(* ===== verification/Directory.v ===== *)
(** * The public role directory

    [ListAddressableRoles] pages over opted-in roles with an opaque cursor (the
    base64url text of the last role) and [ResolveAddressableRole] answers one
    public name without guessing. *)

From S2P Require Import Prelude GoTime RateLimit Quota Text Sha256 Tables Tx Sessions Pending.
From S2P Require Import Invocations Rooms Roles.
Open Scope Z_scope.

Definition EncodeRoleListCursor (role : string) : string :=
  if CanonicalRoleHandle role then Base64.EncodeToString (bytesOf role) else "".

Definition DecodeRoleListCursor (cursor : string) : option string :=
  if bool_decide (cursor = "") then Some ""
  else
    raw ← Base64.DecodeString cursor;
    let role := ofBytes raw in
    if CanonicalRoleHandle role then Some role else None.

(** ** Contacts *)

Record RoleContact := {
  rc_Role : string; rc_DisplayName : string; rc_MachineID : string; rc_Online : bool;
}.

Definition roleOnline (d : Db) (role owner : string) (now : Z) : bool :=
  match db_role_bindings d !! role with
  | Some b => bool_decide (bd_machine b = owner) && liveBinding d b now
  | None => false
  end.

(** role_profiles JOIN roles WHERE direct_addressable = 1 *)
Definition contactOf (d : Db) (now : Z) (role : string) : option RoleContact :=
  p ← db_role_profiles d !! role;
  owner ← db_roles d !! role;
  if pr_addressable p : bool then
    Some {| rc_Role := role; rc_DisplayName := default "" (pr_display p);
            rc_MachineID := owner; rc_Online := roleOnline d role owner now |}
  else None.

(** The opted-in roles, ORDER BY role ASC. *)
Definition contacts (d : Db) (now : Z) : list RoleContact :=
  omap (contactOf d now) (sortStrings (map_to_list (db_role_profiles d)).*1).

Definition MaxRoleListLimit : Z := 100.
Definition MaxRoleResolveMatches : nat := 20.

Record RoleListPage := { pg_Roles : list RoleContact; pg_NextCursor : string }.

Definition ListAddressableRoles (cursor : string) (limit now : Z) : M RoleListPage :=
  match DecodeRoleListCursor cursor with
  | None => throw (ErrInvalid "role directory request")
  | Some after =>
      reject_if ((limit <? 1) || (MaxRoleListLimit <? limit)) (ErrInvalid "role directory request");;
      rows ← query (fun d => take (Z.to_nat (limit + 1))
        (filter (fun c => (bool_decide (after = "") || stringLt after (rc_Role c)) = true)
          (contacts d now)));
      if Nat.ltb (Z.to_nat limit) (length rows) then
        let page := take (Z.to_nat limit) rows in
        mret {| pg_Roles := page;
                pg_NextCursor := match last page with
                  | Some c => EncodeRoleListCursor (rc_Role c)
                  | None => ""
                  end |}
      else mret {| pg_Roles := rows; pg_NextCursor := "" |}
  end.

(** ** Resolution *)

Inductive RoleResolveStatus := RoleResolveResolved | RoleResolveNotFound | RoleResolveAmbiguous.

Record RoleResolveResult := {
  rs_Status : RoleResolveStatus;
  rs_Contact : option RoleContact;
  rs_Matches : list (string * string);
}.

Definition notFound : RoleResolveResult :=
  {| rs_Status := RoleResolveNotFound; rs_Contact := None; rs_Matches := [] |}.

(** [resolvedRoleContact(lookupAddressableContact(role))] *)
Definition resolvedContact (d : Db) (now : Z) (role : string) : RoleResolveResult :=
  match contactOf d now role with
  | Some c => {| rs_Status := RoleResolveResolved; rs_Contact := Some c; rs_Matches := [] |}
  | None => notFound
  end.

(** LIKE is case-insensitive on ASCII letters. *)
Definition lowerByte (b : Z) : Z := if (65 <=? b) && (b <=? 90) then b + 32 else b.

(** role LIKE '%/name', [name] holding none of the wildcard characters. *)
Definition likeSlug (role name : string) : bool :=
  let r := lowerByte <$> bytesOf role in
  let n := lowerByte <$> (47 :: bytesOf name) in
  Nat.leb (length n) (length r) && bool_decide (drop (length r - length n) r = n).

Definition ResolveAddressableRole (rawName : string) (now : Z) : M RoleResolveResult :=
  let name := TrimSpace rawName in
  if CanonicalRoleHandle name then query (fun d => resolvedContact d now name)
  else if negb (ValidRoleSlug name) then mret notFound
  else
    rows ← query (fun d => take (S MaxRoleResolveMatches)
      (filter (fun c => likeSlug (rc_Role c) name = true) (contacts d now)));
    let matches := filter (fun c => CanonicalRoleSlug (rc_Role c) = Some name) rows in
    match matches with
    | [] => mret notFound
    | [c] => query (fun d => resolvedContact d now (rc_Role c))
    | _ => mret {| rs_Status := RoleResolveAmbiguous; rs_Contact := None;
                   rs_Matches := (fun c => (rc_Role c, rc_DisplayName c)) <$>
                     take MaxRoleResolveMatches matches |}
    end.

(** ** Wake hints and room listings *)

(** SELECT DISTINCT machine_id ... ORDER BY machine_id *)
Definition RecipientMachines (messageID : string) (now : Z) : M (list string) :=
  query (fun d => sortStrings (remove_dups (mjoin ((fun kv =>
    if bool_decide (dl_message kv.2 = messageID) then
      match db_endpoints d !! dl_recipient kv.2 with
      | Some e => if ms now <? ep_lease_until e then [ep_machine e] else []
      | None => []
      end ++
      omap (fun rb => if bool_decide (dl_recipient kv.2 = roleRecipient rb.1) &&
                         liveBinding d rb.2 now then Some (bd_machine rb.2) else None)
        (map_to_list (db_role_bindings d))
    else []) <$> map_to_list (db_deliveries d))))).

Definition machineInRoom (d : Db) (machineID id : string) (now : Z) : bool :=
  mexists (fun k _ => bool_decide (k.1 = id) &&
    match db_endpoints d !! k.2 with
    | Some e => bool_decide (ep_machine e = machineID) && (ms now <? ep_lease_until e)
    | None => false
    end) (db_memberships d) ||
  mexists (fun k _ => bool_decide (k.1 = id) &&
    match db_role_bindings d !! k.2 with
    | Some b => bool_decide (bd_machine b = machineID) && liveBinding d b now
    | None => false
    end) (db_role_memberships d).

Definition ConversationsForMachine (machineID : string) (now : Z) : M (list Conversation) :=
  query (fun d => (fun kv => {| c_ID := kv.1; c_DisplayName := displayName kv.2 |}) <$>
    sortBy (fun a b => cv_created_at a.2 <=? cv_created_at b.2)
      (filter (fun kv => machineInRoom d machineID kv.1 now = true)
        (map_to_list (db_conversations d)))).
(* ===== verification/Source.v ===== *)
(** * The migration source ([migration_source.go], [migration_batch.go])

    The relay's file can be handed over to the PostgreSQL backend: an operator
    inspects it, prepares it (which fences every lease and freezes the tables),
    exports its rows in pages, and then retires it or aborts.  The model is for
    a file of the current schema, version 8: the variants of older releases and
    of the repaired Telegram branch differ in tables that [Db] always has.
    The row [relay_migration_control] is [db_phase] and a [MigrationControl];
    no relay operation writes the latter. *)

From Stdlib Require Import Ascii.
From S2P Require Import Prelude GoTime RateLimit Quota Text Sha256 Tables Tx Sessions Pending.
From S2P Require Import Invocations Rooms Auth.
Open Scope Z_scope.

(** ** Portable values *)

(** The Go values a column is read as. *)
Inductive SqlValue := VNull | VInt (z : Z) | VText (s : string).

#[export] Instance SqlValue_eq_dec : EqDecision SqlValue.
Proof. solve_decision. Defined.

Definition nullable {A} (f : A -> SqlValue) (v : option A) : SqlValue :=
  match v with Some a => f a | None => VNull end.
Definition VBool (b : bool) : SqlValue := VInt (if b then 1 else 0).

(** utf8.ValidString(typed) && !strings.ContainsRune(typed, 0) *)
Definition portableText (s : string) : bool :=
  Utf8.ValidString (bytesOf s) && negb (ContainsByte s "000").

(** Kind, big-endian length, body. *)
Definition frame (kind : Z) (body : list Z) : list Z :=
  kind :: Sha256.be 8 (Z.of_nat (length body)) ++ body.

Definition writeMigrationHashValue (v : SqlValue) : option (list Z) :=
  match v with
  | VNull => Some (frame 0 [])
  | VInt z => Some (frame 1 (Sha256.be 8 (wrapu64 z)))
  | VText s => if portableText s then Some (frame 2 (bytesOf s)) else None
  end.

(** The values of one row, written one after the other. *)
Fixpoint writeValues (vs : list SqlValue) : option (list Z) :=
  match vs with
  | [] => Some []
  | v :: vs => l ← writeMigrationHashValue v; r ← writeValues vs; Some (l ++ r)
  end.

(** ** Exported tables *)

Fixpoint keysCompare (a b : list string) : comparison :=
  match a, b with
  | [], [] => Eq
  | [], _ => Lt
  | _, [] => Gt
  | x :: a, y :: b => match String.compare x y with Eq => keysCompare a b | c => c end
  end.
Definition keysLe (a b : list string) : bool := match keysCompare a b with Gt => false | _ => true end.
Definition keysLt (a b : list string) : bool := match keysCompare a b with Lt => true | _ => false end.

(** SELECT columns FROM table ORDER BY key: the key of a row and its values. *)
Definition orderedRows {K V} `{Countable K} (key : K -> list string) (row : K -> V -> list SqlValue)
    (m : gmap K V) : list (list string * list SqlValue) :=
  sortBy (fun a b => keysLe a.1 b.1) ((fun kv => (key kv.1, row kv.1 kv.2)) <$> map_to_list m).

Definition one (k : string) : list string := [k].
Definition two (k : string * string) : list string := [k.1; k.2].

Record migrationTableSpec := {
  sp_name : string;
  sp_target : string;                              (* the table it is imported into *)
  sp_columns : list string;
  sp_keys : nat;                                   (* number of key columns *)
  sp_rows : Db -> list (list string * list SqlValue);
}.

Definition idemValues (k : string * string) (r : IdemRow) : list SqlValue :=
  [VText k.1; VText k.2; VText (id_hash r); VText (id_target r); VInt (id_created_at r)].
Definition idemColumns (target : string) : list string :=
  ["machine_id"; "key"; "request_hash"; target; "created_at"].
Definition ActivateMailCutover (actorPrincipalID epochID sourceFingerprint : string)
    (retired : MigrationSourceManifest) : D MailCutoverEpoch :=
  refuse_if (negb (validOpaqueID actorPrincipalID) || negb (uuid_Validate epochID) ||
    negb (validMigrationDigest sourceFingerprint) ||
    negb (bool_decide (mm_Phase retired = MigrationSourceRetired)) ||
    negb (bool_decide (mm_EpochID retired = epochID)) ||
    negb (bool_decide (mm_Fingerprint retired = sourceFingerprint))) (CutError "activation");;
  guardMutation;;
  lockInstallationOwner actorPrincipalID;;
  epochs ← look pg_epochs;
  epoch ← found (CutError "epoch is unavailable") (epochs !! epochID);
  refuse_if (negb (bool_decide (rq_SourceFingerprint (me_Request epoch) = sourceFingerprint)))
    (CutError "epoch is unavailable");;
  prepared ← found (CutError "retired source") (manifest_Unmarshal (rq_Manifest (me_Request epoch)));
  refuse_if (negb (sameMailCutoverSource prepared retired)) (CutError "retired source");;
  if bool_decide (me_Phase epoch = MailCutoverActive) then mret epoch
  else
    refuse_if (negb (bool_decide (me_Phase epoch = MailCutoverVerified))) (CutError "not verified");;
    noPendingMachines;;
    state ← look pg_legacy_auth;
    match state with
    | None => refuse (CutError "legacy authentication state")
    | Some enabled =>
        (if (enabled : bool) then change close_legacy else mret tt);;
        let active := setEpochPhase MailCutoverActive epoch in
        change (with_epochs (<[epochID := active]> epochs));;
        mret active
    end.
End Staging.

• _What you are asked to do_
Within the data above, the lines from the one with "Definition ConversationsForMachine (machineID" to the one with "(filter (fun kv" must be repeated exactly; no other line belongs in the answer.

• _Your solution_
Definition ConversationsForMachine (machineID : string) (now : Z) : M (list Conversation) :=
  query (fun d => (fun kv => {| c_ID := kv.1; c_DisplayName := displayName kv.2 |}) <$>
    sortBy (fun a b => cv_created_at a.2 <=? cv_created_at b.2)
      (filter (fun kv => machineInRoom d machineID kv.1 now = true)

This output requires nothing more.